この少女は本当に魔王を倒す気はないらしい。
「村に行こうよ。わたし、お腹すいちゃった」
そう言って、俺の前を歩き始めた。
いったいなんなんだよ。
「ロジ! どこ行ってたんだい!! 様子を見に行ったらいないから心配したんだよ!!」
村に着くなりエプロンをつけたままの母親が血相を変えて駆け寄ってきた。
昔はぽっちゃりしていたが、いまじゃすっかり頬はこけ、顔や手にはシワが目立っている。
「悪い。ちょっといろいろあって」
「まったく! それで、その子は誰だい?」
「あー、こいつは」
母さんは不思議そうな目で少女を見る。
何て説明するべきか。
「こんにちは」
少女はペコリと頭をさげた。
「こんにちは。お人形みたいにかわいい子だねえ。このあたりでそんな肌の白い子は見たことがないよ」
母さんは少し屈み、リレットをまじまじと観察する。
この村があるのは赤の国の中だ。赤の国は他国より気温が高く日差しも強いため、たいていみんな日焼けしたような肌の色をしている。俺もそうだし、母さんもだ。
もちろん体質によってはそうならない者もいる。リレットはそういう体質なのだろう。
「もしかして、目が見えないのかい?」
「はい」
「生まれつきかい?」
グイグイいくな。
俺だってまだ理由聞いてないのに。
「昔、故郷が魔王のせいで滅んで、そのあと、目が見えなくなったんです」
「そうかい。
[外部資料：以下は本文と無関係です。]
(* ===== verification/ConnClock.v ===== *)
(** * The clock of a connection (conn.go).

    ConnLoop.v with time: when the loop makes its attempts.  Coroutines that
    are ready ([ConnClose.ready]) run before time passes; the calls of the
    network take the time they take. *)

From S2P Require Import Prelude Defaults ConnLoop ConnClose.

Section clock.
Context (opts : ConnOptions).

(** ** State *)

(** Nanoseconds since NewConn; [due]: when the timer of the loop fires;
    [starts]: when the attempts were made. *)
Record clocked := MkClocked { cn : conn; now : Z; due : Z; starts : list Z }.

Definition clock_init : clocked := MkClocked init 0 0 [].

(** [startTimer] sets the timer, [newConn] makes an attempt. *)
Definition move (c' : conn) (s : clocked) : clocked :=
  let c := cn s in
  MkClocked c' (now s)
    (if negb (ticking c) && ticking c' then now s + Interval opts else due s)
    (if (attempts c <? attempts c')%nat then starts s ++ [now s] else starts s).

(** The timer fires when it is due, or is stopped at the end of the loop. *)
Inductive clock_step : clocked → clocked → Prop :=
  | q_move s c' : step opts (cn s) c' →
      (ticking (cn s) = true → ticking c' = false → due s <= now s ∨ loop c' ≠ loop (cn s)) →
      clock_step s (move c' s)
  | q_pass s d : 0 < d → ready opts (cn s) = false → (ticking (cn s) = true → now s + d <= due s) →
      clock_step s (MkClocked (cn s) (now s + d) (due s) (starts s)).

Definition clock_reach : clocked → Prop := rtc clock_step clock_init.

(** ** The invariant *)

(** Each attempt is made an interval after the one before, or later. *)
Definition spaced (l : list Z) : Prop :=
  ∀ i x y, l !! i = Some x → l !! S i = Some y → x + Interval opts <= y.

Record clock_ok (s : clocked) : Prop := {
  cc_conn : conn_ok opts (cn s);
  cc_now : 0 <= now s ∧ Forall (λ x, 0 <= x <= now s) (starts s);
  cc_starts : length (starts s) = attempts (cn s);
  cc_spaced : spaced (starts s);
  cc_started : loop (cn s) = Started → last (starts s) = Some (now s);
  cc_ticking : ticking (cn s) = true →
    ∃ x, last (starts s) = Some x ∧ due s = x + Interval opts ∧ now s <= due s;
  cc_waited x : ticking (cn s) = false → loop (cn s) = Checking → last (starts s) = Some x → x + Interval opts <= now s }.

Lemma spaced_snoc l y : spaced l → (∀ x, last l = Some x → x + Interval opts <= y) → spaced (l ++ [y]).
Proof.
  intros H Hy i x z Hx Hz. apply lookup_snoc_Some in Hz as [[Hlt Hz]|[Hlen <-]].
  - apply lookup_snoc_Some in Hx as [[_ Hx]|[E _]]; [by eapply H|lia].
  - apply Hy. apply lookup_snoc_Some in Hx as [[_ Hx]|[E _]]; [|lia]. by rewrite last_lookup, <- Hlen.
Qed.

Lemma move_ok s c' : 0 <= Interval opts → clock_ok s → step opts (cn s) c' →
  (ticking (cn s) = true → ticking c' = false → due s <= now s ∨ loop c' ≠ loop (cn s)) →
  clock_ok (move c' s).
Proof.
  intros HI [H1 [H2 H2'] H3 H4 H5 H6 H7] Hs Hf. pose proof (conn_step_ok opts _ _ H1 Hs) as H1'.
  pose proof (ok_started _ _ H1) as Hst.
  destruct (step_paced opts _ _ H1 Hs) as [Hl Ha Ht|Hl Hl' Hn Ha Ht|Hl Hl' Ha Ht|Hl Ha Ht Ht'|Hl Ha Ht].
  - assert ((attempts (cn s) <? attempts c')%nat = false) as Ea by (apply Nat.ltb_ge; lia).
    split; unfold move; simpl; rewrite ?Ea; try done.
    + congruence.
    + intros E. by destruct Hl as [El|El]; rewrite El in E.
    + intros E. rewrite (Ht E). by apply H6, Ht.
    + intros x _ E. by destruct Hl as [El|El]; rewrite El in E.
  - assert ((attempts (cn s) <? attempts c')%nat = true) as Ea by (apply Nat.ltb_lt; lia).
    assert (ticking (cn s) = false) as Et by (by rewrite (ok_timer _ _ H1), Hn).
    split; unfold move; simpl; rewrite ?Ea; try done.
    + split; [done|]. apply Forall_app. split; [done|]. apply Forall_singleton. lia.
    + rewrite length_app. simpl. lia.
    + apply spaced_snoc; [done|]. intros x. by apply H7.
    + intros _. by rewrite last_snoc.
    + congruence.
    + intros x _ E. congruence.
  - assert ((attempts (cn s) <? attempts c')%nat = false) as Ea by (apply Nat.ltb_ge; lia).
    split; unfold move; simpl; rewrite ?Ea, ?Ht; try done.
    + congruence.
    + congruence.
    + intros _. exists (now s). rewrite (Hst Hl). simpl. split_and!; [by apply H5|done|lia].
  - assert ((attempts (cn s) <? attempts c')%nat = false) as Ea by (apply Nat.ltb_ge; lia).
    split; unfold move; simpl; rewrite ?Ea, ?Ht'; try done.
    + congruence.
    + intros E. rewrite Hl in E. by rewrite (Hst E) in Ht.
    + intros x _ E Hx. destruct (H6 Ht) as (x' & Hx' & Hd & _). destruct (Hf Ht Ht') as [|Hne]; [|done].
      rewrite Hx in Hx'. injection Hx' as <-. lia.
  - assert ((attempts (cn s) <? attempts c')%nat = false) as Ea by (apply Nat.ltb_ge; lia).
    split; unfold move; simpl; rewrite ?Ea, ?Ht, ?Hl; try done.
    + congruence.
    + intros E. rewrite E. by apply H6.
Qed.

Lemma paced_step_ok s s' : 0 <= Interval opts → clock_ok s → clock_step s s' → clock_ok s'.
Proof.
  intros HI H Hs. destruct Hs as [s c' Hs Hf|s d Hd Hr Hdue]; [by apply move_ok|].
  destruct H as [H1 [H2 H2'] H3 H4 H5 H6 H7]. split; simpl; try done.
  - split; [lia|]. eapply Forall_impl; [exact H2'|]. simpl. lia.
  - intros E. unfold ready, loop_ready in Hr. rewrite E, (ok_started _ _ H1 E) in Hr. done.
  - intros E. destruct (H6 E) as (x & Hx & Hdx & _). exists x. split_and!; [done..|by apply Hdue].
  - intros x E El Hx. pose proof (H7 x E El Hx). lia.
Qed.

Lemma spaced_last l x : 0 <= Interval opts → spaced l → Forall (λ x, 0 <= x) l → last l = Some x →
  (Z.of_nat (length l) - 1) * Interval opts <= x.
Proof.
  intros HI. revert x. induction l as [|y l IH] using rev_ind; [done|]. intros x Hs [Hf Hy]%Forall_app.
  rewrite last_snoc. intros [= ->]. rewrite Forall_singleton in Hy. rewrite length_app. simpl.
  destruct (last l) as [z|] eqn:El.
  - assert (z + Interval opts <= x) as Hz.
    { rewrite last_lookup in El. apply (Hs (pred (length l)) z x); [rewrite lookup_app_l; [done|by eapply lookup_lt_Some]|].
      apply lookup_lt_Some in El as Hlt. rewrite lookup_app_r by lia. by replace (S (pred (length l)) - length l)%nat with O by lia. }
    assert ((Z.of_nat (length l) - 1) * Interval opts <= z); [|lia]. apply IH; [|done|done].
    intros i a b Ha Hb. apply (Hs i a b); by apply lookup_app_l_Some.
  - apply last_None in El as ->. simpl. lia.
Qed.

Context (HI : 0 <= Interval opts) (Hpar : 0 <= Parallel opts) (Hmax : 0 <= MaxAttempts opts).

Lemma paced_reach_ok s : clock_reach s → clock_ok s.
Proof using HI Hpar Hmax.
  intros Hr. assert (clock_ok clock_init) as H0.
  { split; simpl; try done. by apply init_ok. }
  induction Hr as [|s1 s2 s3 Hs _ IH]; [done|]. apply IH. by eapply paced_step_ok.
Qed.
End clock.

(** C21: the attempts of a connection are made on time: each an interval after
    the one before or later, so that there were at most 1 + T / Interval after
    a time T; and whenever nothing is ready to run and the loop goes on, the
    next attempt waits for the interval to pass, for one of Parallel attempts
    to end, or all MaxAttempts were made. *)
Theorem attempts_paced m opts s :
  let opts := conn_options m opts in
  clock_reach opts s →
  length (starts s) = length (tries (cn s)) ∧ spaced opts (starts s) ∧
  (starts s ≠ [] → (Z.of_nat (length (starts s)) - 1) * Interval opts <= now s) ∧
  (ready opts (cn s) = false → loop (cn s) = Checking →
   cl_stop (cn s) = false ∧
   ((∃ x, last (starts s) = Some x ∧ now s <= x + Interval opts) ∨
    Parallel opts <= Z.of_nat (connections (cn s)) ∨
    Z.of_nat (length (starts s)) = MaxAttempts opts)).
Proof.
  intros o Hr. destruct (conn_options_pos m opts) as (_ & HI & HP & HM). fold o in HI, HP, HM.
  pose proof (paced_reach_ok o ltac:(lia) ltac:(lia) ltac:(lia) s Hr) as H.
  pose proof H as [H1 [H2 H2'] H3 H4 H5 H6 H7]. split_and!.
  - by rewrite H3, <- (ok_attempts _ _ H1).
  - done.
  - intros Hne. destruct (last (starts s)) as [x|] eqn:El; [|by apply last_None in El].
    assert (x <= now s) as Hx.
    { rewrite last_lookup in El. rewrite Forall_lookup in H2'. by apply (H2' _ _ El). }
    assert ((Z.of_nat (length (starts s)) - 1) * Interval o <= x); [|lia].
    apply spaced_last; [lia|done| |done]. eapply Forall_impl; [exact H2'|]. simpl. lia.
  - intros Hre Hl. unfold ready, loop_ready in Hre. rewrite Hl in Hre.
    apply orb_false_iff in Hre as [[Hc Hre]%orb_false_iff _]. split; [done|].
    unfold may_start in Hre. rewrite Hc in Hre. cbn [negb andb] in Hre.
    destruct (newconn (cn s)) eqn:Hn; cbn [andb] in Hre.
    + destruct (Z.ltb_spec (Z.of_nat (connections (cn s))) (Parallel o)); [|by right; left]. cbn [andb] in Hre.
      apply orb_false_iff in Hre as [Hre _]. apply Z.ltb_ge in Hre. right. right.
      pose proof (ok_max _ _ H1). rewrite H3. lia.
    + left. destruct (H6 ltac:(by rewrite (ok_timer _ _ H1), Hn)) as (x & Hx & Hd & Hle). exists x. split; [done|lia].
Qed.

(** ** Witness: an attempt fails; the next is made two seconds after it. *)

Definition ex_tries : list attempt :=
  [MkAttempt Ended 0 None false false []; MkAttempt Dialing 0 None false false []].

Definition ex_paced : clocked :=
  MkClocked (MkConn Checking false true false 1 2 ex_tries [] false false false []) (2 * second) (4 * second) [0; 2 * second].

Lemma ex_paced_reach : clock_reach (conn_options zero_conn zero_conn) ex_paced.
Proof.
  unfold clock_reach.
  advance ltac:(eapply q_move; [by apply (loop_new _ _ false)|done]).
  advance ltac:(eapply q_move; [by apply loop_timer|done]).
  advance ltac:(eapply q_move; [by apply (dial_returns _ _ 0 (MkAttempt Dialing 0 None false false []) false false)|done]).
  advance ltac:(eapply q_move; [by eapply (dial_failed _ _ 0)|done]).
  advance ltac:(apply (q_pass _ _ (2 * second)); [done|by vm_compute|by vm_compute]).
  advance ltac:(eapply q_move; [by apply timer_fires|intros _ _; left; by vm_compute]).
  advance ltac:(eapply q_move; [by apply (loop_new _ _ false)|done]).
  advance ltac:(eapply q_move; [by apply loop_timer|done]).
  apply rtc_refl.
Qed.

Lemma attempts_paced_witness :
  starts ex_paced = [0; 2 * second] ∧
  (Z.of_nat (length (starts ex_paced)) - 1) * Interval (conn_options zero_conn zero_conn) <= now ex_paced.
Proof.
  split; [reflexivity|].
  destruct (attempts_paced zero_conn zero_conn ex_paced ex_paced_reach) as (_ & _ & H & _). apply H. discriminate.
Defined.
それは辛かったね」
そうだったのか。
こいつ、魔王に故郷滅ぼされて、その上目も見えなくなって、それでよく魔王を殺したくならねえな。
「名前はなんて言うんだい?」
「リレットです」
リレットというのか。
まだ名前も聞いていなかった。というか俺も名乗っていなかったが。
「あたしはロジの母親だよ。ロジは目つきが悪くて癖っ毛なんだけど、どっちもあたし譲りなんだよ」
そんなこと伝えなくていいだろ。
リレットがこちらに顔を向けるので、思わず横を向いた。
ボサボサの茶髪で前髪が目にかかっていても、別に困っちゃいない。誰に見せるわけでもないんだから。
「あの、聞きたいことがあるんです。この人を見たことはありますか?」
リレットはそう言うと、首のペンダントを外した。ペンダントは黄色い楕円形で、ぱかっと開けると中に絵が入っていた。